Japanese Defense Minister Nobuo Kishi. (Kyodo)

TOKYO (Kyodo) -- Defense Minister Nobuo Kishi and his Canadian counterpart Harjit Sajjan agreed Wednesday to work closely to push North Korea to abandon completely its nuclear and ballistic missile programs, the Japanese Defense Ministry said.

    In telephone talks, Kishi and Sajjan also affirmed they would cooperate in messaging to the international community their strong opposition to "any attempts to unilaterally change the status quo by coercion or activities that escalate tension," in a veiled reference to China's assertiveness in the East and South China seas.

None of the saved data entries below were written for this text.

Definition list_active_sessions (user_id : Z) : M St (list SessionView) :=
  hash <- current_lookup_hash ;;
  records <- _active_session_records user_id None ;;
  lift (mapR (λ kv : Z * ServerSideSession,
    rbind (_public_reference_from_lookup_hash (ss_session_lookup_hash kv.2)) (λ ref,
      Ok (mkSessionView ref (bool_decide (ss_session_lookup_hash kv.2 = hash))
            (display_ip_address (ss_ip_address kv.2)) (summarize_user_agent (ss_user_agent kv.2))
            (ss_created_at kv.2) (ss_last_activity_at kv.2) None ""))) records).

Definition _session_history_limit (limit : option Z) : Z :=
  let bounded v := Z.max 0 (Z.min v 100) in
  match limit with
  | Some v => bounded v
  | None =>
      match config_int_default "SESSION_HISTORY_LIMIT" SESSION_HISTORY_LIMIT_DEFAULT with
      | Ok v => bounded v
      | Raise _ => SESSION_HISTORY_LIMIT_DEFAULT
      end
  end.

(** [ORDER BY ended_at DESC, id DESC]. *)
Definition latest_ended (x y : Z * ServerSideSession) : bool :=
  let t (r : ServerSideSession) := default 0 (ss_ended_at r) in
  (t y.2 <? t x.2) || ((t x.2 =? t y.2) && (y.1 <=? x.1)).

Definition list_past_sessions (user_id : Z) (limit : option Z) : M St (list SessionView) :=
  let count := _session_history_limit limit in
  if count <=? 0 then ret []
  else
    rows <- db_get (λ d, firstn (Z.to_nat count) (sort_by latest_ended (rows_where
      (λ r, owned _session_component user_id r && bool_decide (is_Some (ss_ended_at r)))
      (server_side_sessions d)))) ;;
    lift (mapR (λ kv : Z * ServerSideSession,
      rbind (match ss_session_ref kv.2 with
             | Some ref => if nonempty ref then Ok ref
                           else _public_reference_from_lookup_hash (ss_session_lookup_hash kv.2)
             | None => _public_reference_from_lookup_hash (ss_session_lookup_hash kv.2)
             end) (λ ref,
        Ok (mkSessionView ref false
              (display_ip_address (ss_ip_address kv.2)) (summarize_user_agent (ss_user_agent kv.2))
              (ss_created_at kv.2) (ss_last_activity_at kv.2) (ss_ended_at kv.2)
              (_normalize_session_end_reason (or_empty (ss_ended_reason kv.2)))))) rows).

(** The first active record one of whose public references is the given one. *)
Fixpoint find_reference (session_reference : string) (records : list (Z * ServerSideSession))
    : res (option ServerSideSession) :=
  match records with
  | [] => Ok None
  | (_, r) :: rest =>
      rbind (matches_hmac session_reference
               ("session-reference:" +:+ ss_session_lookup_hash r) 32) (λ same,
        if same : bool then Ok (Some r) else find_reference session_reference rest)
  end.

Definition resolve_session_reference_for_user (user_id : Z) (session_reference : string)
    : M St (option string) :=
  sid <- current_session_id ;;
  hash <- current_lookup_hash ;;
  records <- _active_session_records user_id None ;;
  found <- lift (find_reference session_reference records) ;;
  ret match found with
      | None => None
      | Some r =>
          if bool_decide (ss_session_lookup_hash r = hash) && nonempty (or_empty sid) then sid
          else Some ("lookup:" +:+ ss_session_lookup_hash r)
      end.
End SessionStore.
(** ** What a cookie opens *)

Section Opening.
Context `{Env}.
(* ===== verification/StateCleanup.v ===== *)
(** * Retention cleanup ([app/security/state_cleanup.py],
    [app/security/retention.py] and the operator command that audits it)

    A cleanup deletes, table by table and in batches, the temporary security
    state that is past its expiry or its retention period; it marks expired
    sessions as ended.  A dry run counts and rolls back. *)

From S2P Require Import Prelude PyStr TimeModel Schema Runtime Sample.
From S2P Require Import AuditLog Notifications.
From Stdlib Require Import Ascii.
Open Scope string_scope.
Open Scope Z_scope.

Module StateCleanup.
Import Audit Notifications.

Section Cleanup.
Context `{Env}.

Definition _batch_limit (limit : option Z) : res Z :=
  let bounded value := Z.max 1 (Z.min value 5000) in
  match limit with
  | Some value => Ok (bounded value)
  | None => rbind (config_item "SECURITY_STATE_CLEANUP_BATCH_SIZE") (λ configured,
      match py_int (Some configured) with
      | Ok value => Ok (bounded value)
      | Raise e =>
          if is_value_error e || bool_decide (e = TypeError)
          then rbind (config_int "SECURITY_STATE_CLEANUP_BATCH_SIZE") (λ value, Ok (bounded value))
          else Raise e
      end)
  end.

(** The primary keys of the rows that meet the criteria, in ascending order, at
    most [limit] of them. *)
Definition matching {V} (criteria : Z → V → bool) (t : gmap Z V) : list Z :=
  (filter (λ kv : Z * V, criteria kv.1 kv.2 = true) (map_to_list t)).*1.
Definition selected {V} (criteria : Z → V → bool) (limit : Z) (t : gmap Z V) : list Z :=
  firstn (Z.to_nat limit) (sort_by Z.leb (matching criteria t)).
Definition purge {V} (ids : list Z) (t : gmap Z V) : gmap Z V := foldr delete t ids.

Definition _delete_rows {V} (table : Db → gmap Z V) (upd : (gmap Z V → gmap Z V) → Db → Db)
    (criteria : Db → Z → V → bool) (limit : Z) (dry_run : bool) : M St Z :=
  ids <- db_get (λ d, selected (criteria d) limit (table d)) ;;
  match ids with
  | [] => ret 0
  | _ =>
      if dry_run then ret (Z.of_nat (length ids))
      else _ <- db_write (upd (purge ids)) ;; ret (Z.of_nat (length ids))
  end.

Definition expired_session (now : Z) (r : ServerSideSession) : bool :=
  bool_decide (ss_revoked_at r = None) && bool_decide (ss_ended_at r = None)
  && (ss_expires_at r <=? now).

(** [ORDER BY expires_at ASC, id ASC]. *)
Definition expires_first (x y : Z * ServerSideSession) : bool :=
  (ss_expires_at x.2 <? ss_expires_at y.2)
  || ((ss_expires_at x.2 =? ss_expires_at y.2) && (x.1 <=? y.1)).

Definition end_expired (now : Z) (r : ServerSideSession) : ServerSideSession :=
  mkServerSideSession (ss_component r) (ss_session_lookup_hash r) (ss_session_ref r) None
    (ss_payload_format r) (ss_user_id r) (ss_created_at r) (ss_last_activity_at r)
    (ss_expires_at r) (Some now) (Some now) (Some "expired") (ss_ip_address r) (ss_user_agent r)
    (ss_risk_fingerprint r).

Definition _mark_expired_sessions (now limit : Z) (dry_run : bool) : M St Z :=
  records <- db_get (λ d, firstn (Z.to_nat limit)
    (sort_by expires_first (rows_where (expired_session now) (server_side_sessions d)))) ;;
  if dry_run then ret (Z.of_nat (length records))
  else
    _ <- mapM_ (λ kv : Z * ServerSideSession,
           db_write (upd_server_side_sessions (alter (end_expired now) kv.1))) records ;;
    ret (Z.of_nat (length records)).

(** ** The criteria of the deletions *)

Definition old_session (cutoff : Z) (r : ServerSideSession) : bool :=
  match ss_ended_at r with Some t => t <? cutoff | None => false end.
(** Expired, and no transaction uses it. *)
Definition unused_token (now : Z) (d : Db) (id : Z) (r : PasswordResetToken) : bool :=
  (prt_expires_at r <=? now)
  && negb (bool_decide (id ∈ prx_token_id <$> (map_to_list (password_reset_transactions d)).*2)).
Definition closed_breaker (cutoff : Z) (r : SecurityCircuitBreaker) : bool :=
  negb (bool_decide (cb_state r = "open")) && (cb_updated_at r <? cutoff).
Definition terminal_topup (cutoff : Z) (r : TopUpApprovalRequest) : bool :=
  str_in (tu_status r) ["completed"; "expired"; "failed"] && (tu_expires_at r <? cutoff).

Definition cleanup_expired_security_state (now limit : option Z) (dry_run commits : bool)
    : M St (list (string * Z)) :=
  current_time <- match now with Some t => ret t | None => now_utc end ;;
  batch_limit <- lift (_batch_limit limit) ;;
  days <- lift (config_int "SECURITY_STATE_RETENTION_DAYS") ;;
  let retention_cutoff := current_time - days * US_DAY in
  marked <- _mark_expired_sessions current_time batch_limit dry_run ;;
  old_sessions <- _delete_rows server_side_sessions upd_server_side_sessions
    (λ _ _ r, old_session retention_cutoff r) batch_limit dry_run ;;
  counters <- _delete_rows auth_attempt_counters upd_auth_attempt_counters
    (λ _ _ r, ac_window_expires_at r <=? current_time) batch_limit dry_run ;;
  replays <- _delete_rows totp_replay_records upd_totp_replay_records
    (λ _ _ r, tr_expires_at r <=? current_time) batch_limit dry_run ;;
  challenges <- _delete_rows registration_otp_challenges upd_registration_otp_challenges
    (λ _ _ r, ro_expires_at r <=? current_time) batch_limit dry_run ;;
  transactions <- _delete_rows password_reset_transactions upd_password_reset_transactions
    (λ _ _ r, prx_expires_at r <=? current_time) batch_limit dry_run ;;
  tokens <- _delete_rows password_reset_tokens upd_password_reset_tokens
    (unused_token current_time) batch_limit dry_run ;;
  dedupe <- _delete_rows security_alert_dedupe upd_security_alert_dedupe
    (λ _ _ r, ad_expires_at r <=? current_time) batch_limit dry_run ;;
  breakers <- _delete_rows security_circuit_breakers upd_security_circuit_breakers
    (λ _ _ r, closed_breaker retention_cutoff r) batch_limit dry_run ;;
  reservations <- _delete_rows public_transaction_idempotency upd_public_transaction_idempotency
    (λ _ _ r, pi_expires_at r <=? current_time) batch_limit dry_run ;;
  devices <- _delete_rows known_devices upd_known_devices
    (λ _ _ r, kd_expires_at r <=? current_time) batch_limit dry_run ;;
  topups <- _delete_rows topup_approval_requests upd_topup_approval_requests
    (λ _ _ r, terminal_topup retention_cutoff r) batch_limit dry_run ;;
  _ <- (if dry_run then rollback else if commits then commit else flush) ;;
  ret [("expired_sessions_marked", marked);
       ("old_sessions_deleted", old_sessions);
       ("auth_attempt_counters_deleted", counters);
       ("totp_replay_records_deleted", replays);
       ("registration_otp_challenges_deleted", challenges);
       ("password_reset_transactions_deleted", transactions);
       ("password_reset_tokens_deleted", tokens);
       ("security_alert_dedupe_deleted", dedupe);
       ("security_circuit_breakers_deleted", breakers);
       ("public_transaction_idempotency_deleted", reservations);
       ("expired_known_devices_deleted", devices);
       ("terminal_topup_approval_requests_deleted", topups)].

(** ** The operator workflow *)

Definition APPROVED_SECURITY_STATE_CATEGORIES : list string :=
  ["expired_server_side_sessions"; "expired_auth_attempt_counters";
   "expired_totp_replay_records"; "expired_registration_otp_challenges";
   "expired_password_reset_transactions"; "expired_password_reset_tokens_without_transactions";
   "expired_security_alert_dedupe_state"; "closed_security_circuit_breakers_past_retention";
   "expired_public_transaction_idempotency"; "expired_known_devices";
   "terminal_topup_approval_requests_past_retention"].

Definition PRESERVED_RETENTION_CATEGORIES : list string :=
  ["customer_accounts"; "staff_admin_accounts"; "payees"; "transactions";
   "security_audit_events"; "manual_recovery_requests"; "support_tickets";
   "manual_recovery_context"; "staff_invites"; "alert_reports";
   "investigation_or_held_records"; "encrypted_backup_archives"].
(** The body of [_reserve_public_transaction_idempotency] for a known customer,
    once the time is read. *)
Definition reserve_at (user_id : Z) (idempotency_key payload_message : string)
    (current_time : Z) : M St Z :=
  ttl_seconds <- lift _public_transaction_idempotency_ttl_seconds ;;
  active_keyring <- lift _public_transaction_hmac_keyring ;;
  let active_key_id := fst active_keyring in
  let key_fingerprint := key_fingerprint_of user_id idempotency_key in
  key_verifier <- lift (_public_transaction_hmac_hex ("key:" +:+ idempotency_key)
                          active_key_id) ;;
  payload_verifier <- lift (_public_transaction_hmac_hex payload_message active_key_id) ;;
  record <- find_reservation user_id key_fingerprint ;;
  match record with
  | Some (id, record) =>
      _reuse_or_reject_public_transaction_reservation id record payload_message
        active_key_id key_verifier current_time ttl_seconds user_id idempotency_key
  | None =>
      id <- db_get (λ d, next_id (public_transaction_idempotency d)) ;;
      _ <- db_write (add_reservation (mkPublicTransactionIdempotency user_id active_key_id
             key_fingerprint key_verifier payload_verifier "reserved" None current_time
             current_time (current_time + ttl_seconds * US_SECOND))) ;;
      try_except (_ <- flush ;; ret id) is_integrity_error (λ _,
        _ <- rollback ;;
        record <- find_reservation user_id key_fingerprint ;;
        match record with
        | None => raise unavailable
        | Some (id, record) =>
            _reuse_or_reject_public_transaction_reservation id record payload_message
              active_key_id key_verifier current_time ttl_seconds user_id idempotency_key
        end)
  end.
(* ===== verification/RateLimits.v ===== *)
(** * Durable counters ([app/security/rate_limits.py])

    Failure counters and request limits kept in [auth_attempt_counters], one
    row per scope and keyed principal. *)

From S2P Require Import Prelude PyStr TimeModel Schema Runtime Canonical Integrity AuditLog.
From S2P Require Import BankingPolicy Notifications Sample.
From Stdlib Require Import Ascii.
Open Scope string_scope.
Open Scope Z_scope.

Module RateLimits.
Import Audit.

Definition LOGIN_BACKOFF_START_ATTEMPTS : Z := 3.

Definition _backoff_start_attempts (scope : string) : Z :=
  if str_in scope ["login"; "admin_login"] then LOGIN_BACKOFF_START_ATTEMPTS else 1.

(** [int(delta.total_seconds())]. *)
Definition whole_seconds (delta : Z) : Z := Z.quot delta US_SECOND.

Definition counter_for (scope hash : string) (c : AuthAttemptCounter) : bool :=
  bool_decide (ac_scope c = scope) && bool_decide (ac_principal_hash c = hash).

Definition put_counter (id : Z) (c : AuthAttemptCounter) : Db → Db :=
  upd_auth_attempt_counters (<[id := c]>).
Definition drop_counter (id : Z) : Db → Db := upd_auth_attempt_counters (delete id).

Section RateLimits.
Context `{Env}.

Definition _safe_identifier (value : string) : res string :=
  active_hmac_hex ("rate-limit-identifier:" +:+ casefold value) 32.

Definition _counter_hash (scope principal : string) : res string :=
  active_hmac_hex ("auth-counter:" +:+ scope +:+ ":" +:+ principal) 64.

Definition before_colon (s : string) : string :=
  match partition_char ":"%char (chars s) with
  | Some (a, _) => of_chars a
  | None => s
  end.

Definition _ip_hash_from_principal (principal : string) : res (option string) :=
  let ip_text := strip (before_colon principal) in
  if nonempty ip_text
  then rbind (active_hmac_hex ("auth-counter-ip:" +:+ ip_text) 64) (λ h, Ok (Some h))
  else Ok None.

(** The live counter; an expired one is deleted. *)
Definition _load_counter (scope principal : string) : M St (option (Z * AuthAttemptCounter)) :=
  now <- now_utc ;;
  hash <- lift (_counter_hash scope principal) ;;
  found <- db_query (λ d, one_or_none (counter_for scope hash) (auth_attempt_counters d)) ;;
  match found with
  | None => ret None
  | Some (id, counter) =>
      if ac_window_expires_at counter <=? now then
        _ <- db_write (drop_counter id) ;;
        _ <- flush ;;
        ret None
      else ret (Some (id, counter))
  end.

(** [with db.session.begin_nested()]: a failing insert is undone. *)
Definition nested_insert (id : Z) (c : AuthAttemptCounter) : M St bool :=
  before <- gets working ;;
  _ <- db_write (put_counter id c) ;;
  try_except (_ <- flush ;; ret true) (λ e, bool_decide (e = IntegrityError))
    (λ _, _ <- modify (set_working before) ;; ret false).

Definition _load_or_create_counter (scope principal : string) (now window_seconds : Z)
    : M St (Z * AuthAttemptCounter) :=
  loaded <- _load_counter scope principal ;;
  match loaded with
  | Some kv => ret kv
  | None =>
      hash <- lift (_counter_hash scope principal) ;;
      ip_hash <- lift (_ip_hash_from_principal principal) ;;
      id <- db_get (λ d, next_id (auth_attempt_counters d)) ;;
      let counter := mkAuthAttemptCounter scope hash None ip_hash 0 now
                       (now + window_seconds * US_SECOND) None None now now in
      if negb postgresql then
        _ <- db_write (put_counter id counter) ;; ret (id, counter)
      else
        inserted <- nested_insert id counter ;;
        if (inserted : bool) then ret (id, counter)
        else
          reloaded <- _load_counter scope principal ;;
          match reloaded with
          | Some kv => ret kv
          | None => raise IntegrityError
          end
  end.

Definition apply_exponential_backoff (scope principal : string) : M St unit :=
  counter <- _load_counter scope principal ;;
  let attempts := match counter with Some (_, c) => ac_failure_count c | None => 0 end in
  let start_attempts := _backoff_start_attempts scope in
  if attempts <? start_attempts then ret tt
  else raise (AuthBackoffRequired (Z.min (2 ^ (attempts - start_attempts)) 16)).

    During the 40-minute talks, Kishi praised Canada's dispatches of surveillance planes as part of multilateral efforts to crack down on ship-to-ship smuggling involving North Korean vessels.

    North Korea has allegedly engaged in illegal offshore transfers of goods in an apparent attempt to evade U.N. Security Council sanctions aimed at preventing Pyongyang from developing nuclear weapons and ballistic missiles.

    Kishi and Sajjan vowed to "vigorously promote" bilateral defense cooperation and reinforce the free and open Indo Pacific, according to the Japanese ministry.

    In this respect, they shared the importance of all nations fully complying with international law and norms, including the freedom of navigation and overflight.